Print all the data, keeping every line exactly as it is.

---------- Exercise material

Lemma handleNodeMouseUp_fires env w :
  truthy (draggingNode w) = true ->
  handleNodeMouseUp env w =
  setDragListeners (removeListener env (dragListeners w))
    (setDraggingNode None (pushHistory env w)).
Proof.
  intros Hd. unfold handleNodeMouseUp. rewrite Hd. now open_world w.
Qed.

Lemma fold_handleNodeMouseUp_cases ls w :
  let w' := fold_left (fun w env => handleNodeMouseUp env w) ls w in
  w' = w \/
  exists env, In env ls /\
    w' = setDragListeners (removeListener env (dragListeners w))
           (setDraggingNode None (pushHistory env w)).
Proof.
  destruct ls as [|env ls]; simpl; [now left|].
  destruct (truthy (draggingNode w)) eqn:Hd.
  - right. exists env. split; [now left|].
    rewrite (handleNodeMouseUp_fires _ _ Hd).
    apply fold_handleNodeMouseUp_idle. now open_world w.
  - left. unfold handleNodeMouseUp at 2. rewrite Hd; simpl.
    now apply fold_handleNodeMouseUp_idle.
Qed.

Lemma slice_init_length {A : Type} (h : list A) :
  (List.length (slice_init h) <= List.length h)%nat.
Proof. unfold slice_init. rewrite length_firstn. lia. Qed.

Lemma handleUndo_history env w :
  history (st (handleUndo env w)) = history (st w) \/
  history (st (handleUndo env w)) = slice_init (history (st w)).
Proof.
  destruct (snoc_cases (history env)) as [E | (past & prev & E)].
  - left. now rewrite handleUndo_empty.
  - right. rewrite (handleUndo_snoc _ _ _ _ E). now open_world w.
Qed.

(** What one event does to the two stacks: unless it is a redo, it
    either leaves the past stack no longer than it was or empties the
    future stack. *)
Lemma step_stacks (w : World) (ev : Event) :
  is_redo ev = false ->
  (List.length (history (st (step w ev))) <= List.length (history (st w)))%nat
  \/ future (st (step w ev)) = [].
Proof.
  intros Hr. destruct ev; simpl in Hr; try discriminate; simpl step.
  - (* add node *)
    right. now open_world w.
  - (* undo button *)
    left. destruct (handleUndo_history (st w) w) as [E | E]; rewrite E;
      [lia | apply slice_init_length].
  - (* pointer-down on a node *)
    left. unfold handleNodeMouseDown.
    destruct (findNode id (nodes (st w))); open_world w; lia.
  - left. open_world w; lia.
  - left. unfold handleNodeDoubleClick. open_world w; lia.
  - left. open_world w; lia.
  - (* pointer-down on the canvas *)
    left. unfold handleCanvasMouseDown.
    destruct (negb (button e =? 1)%Z && onBackground); open_world w; lia.
  - left. open_world w; lia.
  - left. open_world w; lia.
  - (* pointer-move *)
    left. unfold handleCanvasPanMove.
    rewrite (fold_handleNodeDrag_nodes_only e svgRect (dragListeners w) w).
    set (ns' := nodes _).
    match goal with |- context [if ?c then _ else _] => destruct c end;
      open_world w; lia.
  - (* pointer-up *)
    destruct (fold_handleNodeMouseUp_cases (dragListeners w) w)
      as [E | (env & _ & E)]; simpl in E; rewrite E.
    + left. open_world w; lia.
    + right. now open_world w.
  - (* key *)
    unfold handleKeyDown.
    destruct activeIsInput; [left; lia|].
    destruct (ctrlKey e && String.eqb (key e) "z").
    { left. destruct (handleUndo_history (st w) w) as [E | E]; rewrite E;
        [lia | apply slice_init_length]. }
    simpl in Hr. rewrite Hr.
    destruct (String.eqb (key e) "Delete" && truthy (selectedNode (st w)));
      [right; now open_world w | left; lia].
  - (* editor save *)
    destruct (editingNode (st w)) eqn:E;
      [right; now open_world w | left; lia].
  - left. open_world w; lia.
Qed.

(** C3. [pushHistory] empties the future stack.  Hence after any event
    other than a redo that records a snapshot (the past stack has grown)
    the future stack is empty, and a redo, by button or by Ctrl+Y, leaves
    the whole store as it is: nodes, edges, both stacks and the rest. *)
Theorem redo_after_recorded_mutation_is_noop
    (env : Render) (w : World) (ev : Event) :
  is_redo ev = false ->
  (List.length (history (st w)) < List.length (history (st (step w ev))))%nat ->
  future (st (pushHistory env w)) = [] /\
  future (st (step w ev)) = [] /\
  step (step w ev) TopbarRedo = step w ev /\
  step (step w ev) (WindowKeyDown {| ctrlKey := true; key := "y" |} false)
    = step w ev.
Proof.
  intros Hr Hlen.
  destruct (step_stacks w ev Hr) as [Hle | Hf]; [lia|].
  repeat apply conj.
  - apply pushHistory_future.
  - exact Hf.
  - simpl. now apply handleRedo_empty.
  - simpl. unfold handleKeyDown; simpl. now apply handleRedo_empty.
Qed.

--------------------

*Written response:*
Lemma handleNodeMouseUp_fires env w :
  truthy (draggingNode w) = true ->
  handleNodeMouseUp env w =
  setDragListeners (removeListener env (dragListeners w))
    (setDraggingNode None (pushHistory env w)).
Proof.
  intros Hd. unfold handleNodeMouseUp. rewrite Hd. now open_world w.
Qed.

Lemma fold_handleNodeMouseUp_cases ls w :
  let w' := fold_left (fun w env => handleNodeMouseUp env w) ls w in
  w' = w \/
  exists env, In env ls /\
    w' = setDragListeners (removeListener env (dragListeners w))
           (setDraggingNode None (pushHistory env w)).
Proof.
  destruct ls as [|env ls]; simpl; [now left|].
  destruct (truthy (draggingNode w)) eqn:Hd.
  - right. exists env. split; [now left|].
    rewrite (handleNodeMouseUp_fires _ _ Hd).
    apply fold_handleNodeMouseUp_idle. now open_world w.
  - left. unfold handleNodeMouseUp at 2. rewrite Hd; simpl.
    now apply fold_handleNodeMouseUp_idle.
Qed.

Lemma slice_init_length {A : Type} (h : list A) :
  (List.length (slice_init h) <= List.length h)%nat.
Proof. unfold slice_init. rewrite length_firstn. lia. Qed.

Lemma handleUndo_history env w :
  history (st (handleUndo env w)) = history (st w) \/
  history (st (handleUndo env w)) = slice_init (history (st w)).
Proof.
  destruct (snoc_cases (history env)) as [E | (past & prev & E)].
  - left. now rewrite handleUndo_empty.
  - right. rewrite (handleUndo_snoc _ _ _ _ E). now open_world w.
Qed.

(** What one event does to the two stacks: unless it is a redo, it
    either leaves the past stack no longer than it was or empties the
    future stack. *)
Lemma step_stacks (w : World) (ev : Event) :
  is_redo ev = false ->
  (List.length (history (st (step w ev))) <= List.length (history (st w)))%nat
  \/ future (st (step w ev)) = [].
Proof.
  intros Hr. destruct ev; simpl in Hr; try discriminate; simpl step.
  - (* add node *)
    right. now open_world w.
  - (* undo button *)
    left. destruct (handleUndo_history (st w) w) as [E | E]; rewrite E;
      [lia | apply slice_init_length].
  - (* pointer-down on a node *)
    left. unfold handleNodeMouseDown.
    destruct (findNode id (nodes (st w))); open_world w; lia.
  - left. open_world w; lia.
  - left. unfold handleNodeDoubleClick. open_world w; lia.
  - left. open_world w; lia.
  - (* pointer-down on the canvas *)
    left. unfold handleCanvasMouseDown.
    destruct (negb (button e =? 1)%Z && onBackground); open_world w; lia.
  - left. open_world w; lia.
  - left. open_world w; lia.
  - (* pointer-move *)
    left. unfold handleCanvasPanMove.
    rewrite (fold_handleNodeDrag_nodes_only e svgRect (dragListeners w) w).
    set (ns' := nodes _).
    match goal with |- context [if ?c then _ else _] => destruct c end;
      open_world w; lia.
  - (* pointer-up *)
    destruct (fold_handleNodeMouseUp_cases (dragListeners w) w)
      as [E | (env & _ & E)]; simpl in E; rewrite E.
    + left. open_world w; lia.
    + right. now open_world w.
  - (* key *)
    unfold handleKeyDown.
    destruct activeIsInput; [left; lia|].
    destruct (ctrlKey e && String.eqb (key e) "z").
    { left. destruct (handleUndo_history (st w) w) as [E | E]; rewrite E;
        [lia | apply slice_init_length]. }
    simpl in Hr. rewrite Hr.
    destruct (String.eqb (key e) "Delete" && truthy (selectedNode (st w)));
      [right; now open_world w | left; lia].
  - (* editor save *)
    destruct (editingNode (st w)) eqn:E;
      [right; now open_world w | left; lia].
  - left. open_world w; lia.
Qed.

(** C3. [pushHistory] empties the future stack.  Hence after any event
    other than a redo that records a snapshot (the past stack has grown)
    the future stack is empty, and a redo, by button or by Ctrl+Y, leaves
    the whole store as it is: nodes, edges, both stacks and the rest. *)
Theorem redo_after_recorded_mutation_is_noop
    (env : Render) (w : World) (ev : Event) :
  is_redo ev = false ->
  (List.length (history (st w)) < List.length (history (st (step w ev))))%nat ->
  future (st (pushHistory env w)) = [] /\
  future (st (step w ev)) = [] /\
  step (step w ev) TopbarRedo = step w ev /\
  step (step w ev) (WindowKeyDown {| ctrlKey := true; key := "y" |} false)
    = step w ev.
Proof.
  intros Hr Hlen.
  destruct (step_stacks w ev Hr) as [Hle | Hf]; [lia|].
  repeat apply conj.
  - apply pushHistory_future.
  - exact Hf.
  - simpl. now apply handleRedo_empty.
  - simpl. unfold handleKeyDown; simpl. now apply handleRedo_empty.
Qed.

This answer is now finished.